Why portion size matters as much as the food
It’s tempting to think that as long as the foods are healthy, quantity doesn’t matter — but for prediabetes, weight loss is a major driver of reversal, and it only happens if you’re eating slightly less than you burn. In the landmark Diabetes Prevention Program, the people who lost about 7% of their weight while eating and exercising this way slashed their diabetes risk dramatically.1 So keep portions of the calorie-dense healthy foods — nuts, oil, whole grains — in check. This plan is designed to be filling and moderate in calories, but if weight loss stalls, trimming portions slightly is the lever to pull.

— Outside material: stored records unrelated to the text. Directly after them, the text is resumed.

(** ** Invariant *)

Record store_wf (st : AddressStore) : Prop := {
  store_keys a r : addresses st !! a = Some r → address r = a;
  store_scores a r : addresses st !! a = Some r → i32 (score r);
  store_bounded : size (addresses st) ≤ max_capacity st;
  store_capacity : 0 < max_capacity st;
}.

Lemma AddressStore_new_wf : store_wf AddressStore_new.
Proof. split; simpl; try done; unfold MAX_ADDRESSES; rewrite ?map_size_empty; lia. Qed.

Section address_store_proofs.
Context `{IpNetwork, HashOrder}.
Implicit Types (st : AddressStore) (r : AddressRecord).

(** The record [insert] stores for an address it does not know. *)
Definition with_bonus r : AddressRecord :=
  if is_global_multiaddr (address r)
  then {| score := i32_saturating_add (score r) scores.PUBLIC_ADDRESS_BONUS;
          address := address r |}
  else r.

Lemma with_bonus_address r : address (with_bonus r) = address r.
Proof. unfold with_bonus. by destruct (is_global_multiaddr _). Qed.

Lemma with_bonus_score r : i32 (score r) →
  i32 (score (with_bonus r)) ∧ (score r ≤ score (with_bonus r))%Z.
Proof.
  intros Hr. unfold with_bonus, scores.PUBLIC_ADDRESS_BONUS.
  destruct (is_global_multiaddr _); simpl; [|by split].
  split; [auto with litep2p|apply i32_saturating_add_mono; [done|lia]].
Qed.

Lemma min_record_spec st m : store_wf st → min_record st = Some m →
  addresses st !! address m = Some m ∧
  ∀ a r, addresses st !! a = Some r → (score m ≤ score r)%Z.
Proof.
  intros Hwf [Hin Hmin]%min_by_key_spec.
  apply map_order_values_elem in Hin as [a Ha]. split.
  - by rewrite (store_keys _ Hwf a m Ha).
  - intros a' r Hr. apply Hmin, map_order_values_elem. eauto.
Qed.

Lemma min_record_is_Some st : 0 < size (addresses st) → is_Some (min_record st).
Proof.
  intros Hs. apply min_by_key_is_Some. intros Hn.
  apply fmap_nil_inv in Hn. pose proof (map_order_length (addresses st)) as Hl.
  rewrite Hn in Hl. simpl in Hl. lia.
Qed.

(** What [insert] does, by cases: [insert_post st r st'] relates the store before to the
    store after. *)
Inductive insert_post st r : AddressStore → Prop :=
| insert_post_keep old :
    addresses st !! address r = Some old → score r = 0%Z → insert_post st r st
| insert_post_update old :
    addresses st !! address r = Some old → score r ≠ 0%Z →
    insert_post st r
      (mkAddressStore (<[address r := {| score := score r; address := address old |}]>
                         (addresses st)) (max_capacity st))
| insert_post_new :
    addresses st !! address r = None → size (addresses st) < max_capacity st →
    insert_post st r
      (mkAddressStore (<[address r := with_bonus r]> (addresses st)) (max_capacity st))
| insert_post_refused m :
    addresses st !! address r = None → size (addresses st) = max_capacity st →
    addresses st !! address m = Some m →
    (∀ a r', addresses st !! a = Some r' → (score m ≤ score r')%Z) →
    (score r ≤ score m)%Z → insert_post st r st
| insert_post_evict m :
    addresses st !! address r = None → size (addresses st) = max_capacity st →
    addresses st !! address m = Some m →
    (∀ a r', addresses st !! a = Some r' → (score m ≤ score r')%Z) →
    (score m < score r)%Z →
    insert_post st r
      (mkAddressStore (<[address r := with_bonus r]> (delete (address m) (addresses st)))
                      (max_capacity st)).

Suggested read: DASH Diet Meal Plan: A Simple 7-Day Starter
Your prediabetes grocery list
Shopping is easier with a template. A typical week’s cart:
- Produce: spinach, broccoli, peppers, tomatoes, asparagus, carrots, berries, apples, pears, avocado
- Protein: chicken breast, salmon, sardines, eggs, tofu, Greek yogurt
- Grains & legumes: oats, brown rice, quinoa, barley, whole-grain bread and pasta, lentils, chickpeas, black beans
- Pantry: extra-virgin olive oil, unsalted nuts and seeds, chia seeds, no-salt canned beans and tomatoes, herbs, coffee and tea
Just as telling is what’s not on it: soda, juice, white bread, pastries, chips, and candy. If it’s not in the house, you won’t reach for it at 9 p.m.
Adjusting the plan for you
The menu above sits at a moderate calorie level, but scale it to fit you. If weight loss is a priority — and for prediabetes it usually should be — lean harder on the vegetables and protein and go easy on the calorie-dense extras like nuts, oil, and bread; if you’re already lean and just steadying blood sugar, you can add a bit more whole grains and healthy fat. The ratios stay the same; only the amounts change.
A few easy swaps keep the week interesting:
- Breakfast: rotate oats, Greek yogurt with berries, veggie omelets, and eggs on whole-grain toast.
- Protein: trade chicken, fish, tofu, beans, and eggs so meals don’t get repetitive.
- Snacks: nuts, vegetables with hummus, plain yogurt, or a piece of whole fruit cover nearly every craving without spiking blood sugar.
The one rule that matters more than any single meal: keep the overall pattern — lots of vegetables and fiber, protein at each meal, minimal sugar and refined carbs — and don’t stress the occasional off-plan meal.
Tips to make it stick
- Batch-prep the basics. Cook a pot of quinoa or brown rice, roast a tray of vegetables, and grill some protein at the start of the week.
- Build in movement. Diet does most of the work, but exercise multiplies the benefit — see the best exercise for weight loss.
- Don’t chase perfection. One off-plan meal won’t undo your progress; the weekly pattern is what counts.
This plan sits comfortably alongside the closely related DASH and Mediterranean diets if you want more variety, and it pairs with the full strategy in our prediabetes diet guide. A plan tailored to your tastes and calorie needs makes it far easier to keep up — which is exactly what the personalized plan below offers.
Suggested read: The Prediabetes Diet: What to Eat to Reverse It
The bottom line
A prediabetes meal plan doesn’t need to be complicated — it’s just a week of whole-food meals built on vegetables, whole grains, legumes, lean protein, and healthy fats, with the sugar and refined carbs left out. Use the 7-day template above as your starting point, keep portions moderate so you’re steadily losing a little weight, drink water and unsweetened coffee, and prep a few basics ahead so the healthy choice is the easy one. Follow the pattern consistently and you’re doing the single most effective thing you can for prediabetes — steadying your blood sugar while shedding the weight that reverses it.